Records for the exercise ::
○ ○ ○ ○ ○

(** * dialog-ai: the meeting search engine, embedded and verified

    A shallow embedding of [src/chatbot/chatbotSearch/search.py]: the
    temporal parser, the lifecycle-state classifier, the keyword
    extractor, the intent classifiers, the relevance ranker, the search
    orchestrator with its relaxation ladder, and the task resolver.

    Conventions of the embedding.
    - A Python [str] is the list of its code points ([pystr]).  String
      literals of the source are written as UTF-8 literals and decoded
      by [py].
    - [str.lower], [int], [\d], [\w], [\s] and [str.strip] follow the
      Unicode tables of CPython; [str.upper], [str.isdigit] and
      [str.isupper] are only applied to tokens of [[A-Za-z0-9]+] and are
      given on those.
    - Python exceptions are explicit: a computation that can raise
      returns a [result].
    - Rows fetched from the store are Python dicts that the ranker
      mutates in place; they live in a heap and lists hold references. *)

From Stdlib Require Import ZArith NArith String Ascii List Bool Lia.
From Stdlib Require Import Floats.
From stdpp Require Import base option list gmap.
Import ListNotations.

Local Open Scope string_scope.
Local Open Scope list_scope.
Local Open Scope N_scope.

(** ** Tables of the Unicode character database

    What [str.lower], [int] and the classes [\d] and [\w] of [re] look
    up, for version 14.0 of the database (CPython 3.11).  A range is
    given by its first and last code point. *)

Module Unicode.

(** The digit zero of each decimal number system; its nine successors
    are the digits one to nine. *)
Definition decimal_zeros : list N :=
  [
    48; 1632; 1776; 1984; 2406; 2534; 2662; 2790; 2918; 3046; 3174; 3302; 3430; 3558; 3664;
    3792; 3872; 4160; 4240; 6112; 6160; 6470; 6608; 6784; 6800; 6992; 7088; 7232; 7248;
    42528; 43216; 43264; 43472; 43504; 43600; 44016; 65296; 66720; 68912; 69734; 69872;
    69942; 70096; 70384; 70736; 70864; 71248; 71360; 71472; 71904; 72016; 72784; 73040;
    73120; 92768; 92864; 93008; 120782; 120792; 120802; 120812; 120822; 123200; 123632;
    125264; 130032 ].

(** Simple lower-case mappings: [(first, last, step, image of first)]
    maps every [step]-th code point from [first] to [last] to the code
    point at the same offset from the image. *)
Definition lower_table : list (N * N * N * N) :=
  [
    (65, 90, 1, 97); (192, 214, 1, 224); (216, 222, 1, 248); (256, 302, 2, 257);
    (306, 310, 2, 307); (313, 327, 2, 314); (330, 374, 2, 331); (376, 376, 1, 255);
    (377, 381, 2, 378); (385, 385, 1, 595); (386, 388, 2, 387); (390, 390, 1, 596);
    (391, 391, 1, 392); (393, 394, 1, 598); (395, 395, 1, 396); (398, 398, 1, 477);
    (399, 399, 1, 601); (400, 400, 1, 603); (401, 401, 1, 402); (403, 403, 1, 608);
    (404, 404, 1, 611); (406, 406, 1, 617); (407, 407, 1, 616); (408, 408, 1, 409);
    (412, 412, 1, 623); (413, 413, 1, 626); (415, 415, 1, 629); (416, 420, 2, 417);
    (422, 422, 1, 640); (423, 423, 1, 424); (425, 425, 1, 643); (428, 428, 1, 429);
    (430, 430, 1, 648); (431, 431, 1, 432); (433, 434, 1, 650); (435, 437, 2, 436);
    (439, 439, 1, 658); (440, 440, 1, 441); (444, 444, 1, 445); (452, 452, 1, 454);
    (453, 453, 1, 454); (455, 455, 1, 457); (456, 456, 1, 457); (458, 458, 1, 460);
    (459, 475, 2, 460); (478, 494, 2, 479); (497, 497, 1, 499); (498, 500, 2, 499);
    (502, 502, 1, 405); (503, 503, 1, 447); (504, 542, 2, 505); (544, 544, 1, 414);
    (546, 562, 2, 547); (570, 570, 1, 11365); (571, 571, 1, 572); (573, 573, 1, 410);
    (574, 574, 1, 11366); (577, 577, 1, 578); (579, 579, 1, 384); (580, 580, 1, 649);
    (581, 581, 1, 652); (582, 590, 2, 583); (880, 882, 2, 881); (886, 886, 1, 887);
    (895, 895, 1, 1011); (902, 902, 1, 940); (904, 906, 1, 941); (908, 908, 1, 972);
    (910, 911, 1, 973); (913, 929, 1, 945); (931, 939, 1, 963); (975, 975, 1, 983);
    (984, 1006, 2, 985); (1012, 1012, 1, 952); (1015, 1015, 1, 1016); (1017, 1017, 1, 1010);
    (1018, 1018, 1, 1019); (1021, 1023, 1, 891); (1024, 1039, 1, 1104);
    (1040, 1071, 1, 1072); (1120, 1152, 2, 1121); (1162, 1214, 2, 1163);
    (1216, 1216, 1, 1231); (1217, 1229, 2, 1218); (1232, 1326, 2, 1233);
    (1329, 1366, 1, 1377); (4256, 4293, 1, 11520); (4295, 4295, 1, 11559);
    (4301, 4301, 1, 11565); (5024, 5103, 1, 43888); (5104, 5109, 1, 5112);
    (7312, 7354, 1, 4304); (7357, 7359, 1, 4349); (7680, 7828, 2, 7681);
    (7838, 7838, 1, 223); (7840, 7934, 2, 7841); (7944, 7951, 1, 7936);
    (7960, 7965, 1, 7952); (7976, 7983, 1, 7968); (7992, 7999, 1, 7984);
    (8008, 8013, 1, 8000); (8025, 8031, 2, 8017); (8040, 8047, 1, 8032);
    (8072, 8079, 1, 8064); (8088, 8095, 1, 8080); (8104, 8111, 1, 8096);
    (8120, 8121, 1, 8112); (8122, 8123, 1, 8048); (8124, 8124, 1, 8115);
    (8136, 8139, 1, 8050); (8140, 8140, 1, 8131); (8152, 8153, 1, 8144);
    (8154, 8155, 1, 8054); (8168, 8169, 1, 8160); (8170, 8171, 1, 8058);
    (8172, 8172, 1, 8165); (8184, 8185, 1, 8056); (8186, 8187, 1, 8060);
    (8188, 8188, 1, 8179); (8486, 8486, 1, 969); (8490, 8490, 1, 107); (8491, 8491, 1, 229);
    (8498, 8498, 1, 8526); (8544, 8559, 1, 8560); (8579, 8579, 1, 8580);
    (9398, 9423, 1, 9424); (11264, 11311, 1, 11312); (11360, 11360, 1, 11361);
    (11362, 11362, 1, 619); (11363, 11363, 1, 7549); (11364, 11364, 1, 637);
    (11367, 11371, 2, 11368); (11373, 11373, 1, 593); (11374, 11374, 1, 625);
    (11375, 11375, 1, 592); (11376, 11376, 1, 594); (11378, 11378, 1, 11379);
    (11381, 11381, 1, 11382); (11390, 11391, 1, 575); (11392, 11490, 2, 11393);
    (11499, 11501, 2, 11500); (11506, 11506, 1, 11507); (42560, 42604, 2, 42561);
    (42624, 42650, 2, 42625); (42786, 42798, 2, 42787); (42802, 42862, 2, 42803);
    (42873, 42875, 2, 42874); (42877, 42877, 1, 7545); (42878, 42886, 2, 42879);
    (42891, 42891, 1, 42892); (42893, 42893, 1, 613); (42896, 42898, 2, 42897);
    (42902, 42920, 2, 42903); (42922, 42922, 1, 614); (42923, 42923, 1, 604);
    (42924, 42924, 1, 609); (42925, 42925, 1, 620); (42926, 42926, 1, 618);
    (42928, 42928, 1, 670); (42929, 42929, 1, 647); (42930, 42930, 1, 669);
    (42931, 42931, 1, 43859); (42932, 42946, 2, 42933); (42948, 42948, 1, 42900);
    (42949, 42949, 1, 642); (42950, 42950, 1, 7566); (42951, 42953, 2, 42952);
    (42960, 42960, 1, 42961); (42966, 42968, 2, 42967); (42997, 42997, 1, 42998);
    (65313, 65338, 1, 65345); (66560, 66599, 1, 66600); (66736, 66771, 1, 66776);
    (66928, 66964, 2, 66967); (66929, 66937, 2, 66968); (66941, 66953, 2, 66980);
    (66957, 66961, 2, 66996); (66965, 66965, 1, 67004); (68736, 68786, 1, 68800);
    (71840, 71871, 1, 71872); (93760, 93791, 1, 93792); (125184, 125217, 1, 125218) ].

(** Code points with the property Case_Ignorable. *)
Definition case_ignorable_table : list (N * N) :=
  [
    (39, 39); (46, 46); (58, 58); (94, 94); (96, 96); (168, 168); (173, 173); (175, 175);
    (180, 180); (183, 184); (688, 879); (884, 885); (890, 890); (900, 901); (903, 903);
    (1155, 1161); (1369, 1369); (1375, 1375); (1425, 1469); (1471, 1471); (1473, 1474);
    (1476, 1477); (1479, 1479); (1524, 1524); (1536, 1541); (1552, 1562); (1564, 1564);
    (1600, 1600); (1611, 1631); (1648, 1648); (1750, 1757); (1759, 1768); (1770, 1773);
    (1807, 1807); (1809, 1809); (1840, 1866); (1958, 1968); (2027, 2037); (2042, 2042);
    (2045, 2045); (2070, 2093); (2137, 2139); (2184, 2184); (2192, 2193); (2200, 2207);
    (2249, 2306); (2362, 2362); (2364, 2364); (2369, 2376); (2381, 2381); (2385, 2391);
    (2402, 2403); (2417, 2417); (2433, 2433); (2492, 2492); (2497, 2500); (2509, 2509);
    (2530, 2531); (2558, 2558); (2561, 2562); (2620, 2620); (2625, 2626); (2631, 2632);
    (2635, 2637); (2641, 2641); (2672, 2673); (2677, 2677); (2689, 2690); (2748, 2748);
    (2753, 2757); (2759, 2760); (2765, 2765); (2786, 2787); (2810, 2815); (2817, 2817);
    (2876, 2876); (2879, 2879); (2881, 2884); (2893, 2893); (2901, 2902); (2914, 2915);
    (2946, 2946); (3008, 3008); (3021, 3021); (3072, 3072); (3076, 3076); (3132, 3132);
    (3134, 3136); (3142, 3144); (3146, 3149); (3157, 3158); (3170, 3171); (3201, 3201);
    (3260, 3260); (3263, 3263); (3270, 3270); (3276, 3277); (3298, 3299); (3328, 3329);
    (3387, 3388); (3393, 3396); (3405, 3405); (3426, 3427); (3457, 3457); (3530, 3530);
    (3538, 3540); (3542, 3542); (3633, 3633); (3636, 3642); (3654, 3662); (3761, 3761);
    (3764, 3772); (3782, 3782); (3784, 3789); (3864, 3865); (3893, 3893); (3895, 3895);
    (3897, 3897); (3953, 3966); (3968, 3972); (3974, 3975); (3981, 3991); (3993, 4028);
    (4038, 4038); (4141, 4144); (4146, 4151); (4153, 4154); (4157, 4158); (4184, 4185);
    (4190, 4192); (4209, 4212); (4226, 4226); (4229, 4230); (4237, 4237); (4253, 4253);
    (4348, 4348); (4957, 4959); (5906, 5908); (5938, 5939); (5970, 5971); (6002, 6003);
    (6068, 6069); (6071, 6077); (6086, 6086); (6089, 6099); (6103, 6103); (6109, 6109);
    (6155, 6159); (6211, 6211); (6277, 6278); (6313, 6313); (6432, 6434); (6439, 6440);
    (6450, 6450); (6457, 6459); (6679, 6680); (6683, 6683); (6742, 6742); (6744, 6750);
    (6752, 6752); (6754, 6754); (6757, 6764); (6771, 6780); (6783, 6783); (6823, 6823);
    (6832, 6862); (6912, 6915); (6964, 6964); (6966, 6970); (6972, 6972); (6978, 6978);
    (7019, 7027); (7040, 7041); (7074, 7077); (7080, 7081); (7083, 7085); (7142, 7142);
    (7144, 7145); (7149, 7149); (7151, 7153); (7212, 7219); (7222, 7223); (7288, 7293);
    (7376, 7378); (7380, 7392); (7394, 7400); (7405, 7405); (7412, 7412); (7416, 7417);
    (7468, 7530); (7544, 7544); (7579, 7679); (8125, 8125); (8127, 8129); (8141, 8143);
    (8157, 8159); (8173, 8175); (8189, 8190); (8203, 8207); (8216, 8217); (8228, 8228);
    (8231, 8231); (8234, 8238); (8288, 8292); (8294, 8303); (8305, 8305); (8319, 8319);
    (8336, 8348); (8400, 8432); (11388, 11389); (11503, 11505); (11631, 11631);
    (11647, 11647); (11744, 11775); (11823, 11823); (12293, 12293); (12330, 12333);
    (12337, 12341); (12347, 12347); (12441, 12446); (12540, 12542); (40981, 40981);
    (42232, 42237); (42508, 42508); (42607, 42610); (42612, 42621); (42623, 42623);
    (42652, 42655); (42736, 42737); (42752, 42785); (42864, 42864); (42888, 42890);
    (42994, 42996); (43000, 43001); (43010, 43010); (43014, 43014); (43019, 43019);
    (43045, 43046); (43052, 43052); (43204, 43205); (43232, 43249); (43263, 43263);
    (43302, 43309); (43335, 43345); (43392, 43394); (43443, 43443); (43446, 43449);
    (43452, 43453); (43471, 43471); (43493, 43494); (43561, 43566); (43569, 43570);
    (43573, 43574); (43587, 43587); (43596, 43596); (43632, 43632); (43644, 43644);
    (43696, 43696); (43698, 43700); (43703, 43704); (43710, 43711); (43713, 43713);
    (43741, 43741); (43756, 43757); (43763, 43764); (43766, 43766); (43867, 43871);
    (43881, 43883); (44005, 44005); (44008, 44008); (44013, 44013); (64286, 64286);
    (64434, 64450); (65024, 65039); (65043, 65043); (65056, 65071); (65106, 65106);
    (65109, 65109); (65279, 65279); (65287, 65287); (65294, 65294); (65306, 65306);
    (65342, 65342); (65344, 65344); (65392, 65392); (65438, 65439); (65507, 65507);
    (65529, 65531); (66045, 66045); (66272, 66272); (66422, 66426); (67456, 67461);
    (67463, 67504); (67506, 67514); (68097, 68099); (68101, 68102); (68108, 68111);
    (68152, 68154); (68159, 68159); (68325, 68326); (68900, 68903); (69291, 69292);
    (69446, 69456); (69506, 69509); (69633, 69633); (69688, 69702); (69744, 69744);
    (69747, 69748); (69759, 69761); (69811, 69814); (69817, 69818); (69821, 69821);
    (69826, 69826); (69837, 69837); (69888, 69890); (69927, 69931); (69933, 69940);
    (70003, 70003); (70016, 70017); (70070, 70078); (70089, 70092); (70095, 70095);
    (70191, 70193); (70196, 70196); (70198, 70199); (70206, 70206); (70367, 70367);
    (70371, 70378); (70400, 70401); (70459, 70460); (70464, 70464); (70502, 70508);
    (70512, 70516); (70712, 70719); (70722, 70724); (70726, 70726); (70750, 70750);
    (70835, 70840); (70842, 70842); (70847, 70848); (70850, 70851); (71090, 71093);
    (71100, 71101); (71103, 71104); (71132, 71133); (71219, 71226); (71229, 71229);
    (71231, 71232); (71339, 71339); (71341, 71341); (71344, 71349); (71351, 71351);
    (71453, 71455); (71458, 71461); (71463, 71467); (71727, 71735); (71737, 71738);
    (71995, 71996); (71998, 71998); (72003, 72003); (72148, 72151); (72154, 72155);
    (72160, 72160); (72193, 72202); (72243, 72248); (72251, 72254); (72263, 72263);
    (72273, 72278); (72281, 72283); (72330, 72342); (72344, 72345); (72752, 72758);
    (72760, 72765); (72767, 72767); (72850, 72871); (72874, 72880); (72882, 72883);
    (72885, 72886); (73009, 73014); (73018, 73018); (73020, 73021); (73023, 73029);
    (73031, 73031); (73104, 73105); (73109, 73109); (73111, 73111); (73459, 73460);
    (78896, 78904); (92912, 92916); (92976, 92982); (92992, 92995); (94031, 94031);
    (94095, 94111); (94176, 94177); (94179, 94180); (110576, 110579); (110581, 110587);
    (110589, 110590); (113821, 113822); (113824, 113827); (118528, 118573);
    (118576, 118598); (119143, 119145); (119155, 119170); (119173, 119179);
    (119210, 119213); (119362, 119364); (121344, 121398); (121403, 121452);
    (121461, 121461); (121476, 121476); (121499, 121503); (121505, 121519);
    (122880, 122886); (122888, 122904); (122907, 122913); (122915, 122916);
    (122918, 122922); (123184, 123197); (123566, 123566); (123628, 123631);
    (125136, 125142); (125252, 125259); (127995, 127999); (917505, 917505);
    (917536, 917631); (917760, 917999) ].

○ ○ ○ ○ ○

Directions :: Retype, exactly and in full, the lines above from the one containing "- [str.lower], [int], [\d], [\w], [\s]" through the one containing "given on those.".

Answer for this exercise ::
    - [str.lower], [int], [\d], [\w], [\s] and [str.strip] follow the
      Unicode tables of CPython; [str.upper], [str.isdigit] and
      [str.isupper] are only applied to tokens of [[A-Za-z0-9]+] and are
      given on those.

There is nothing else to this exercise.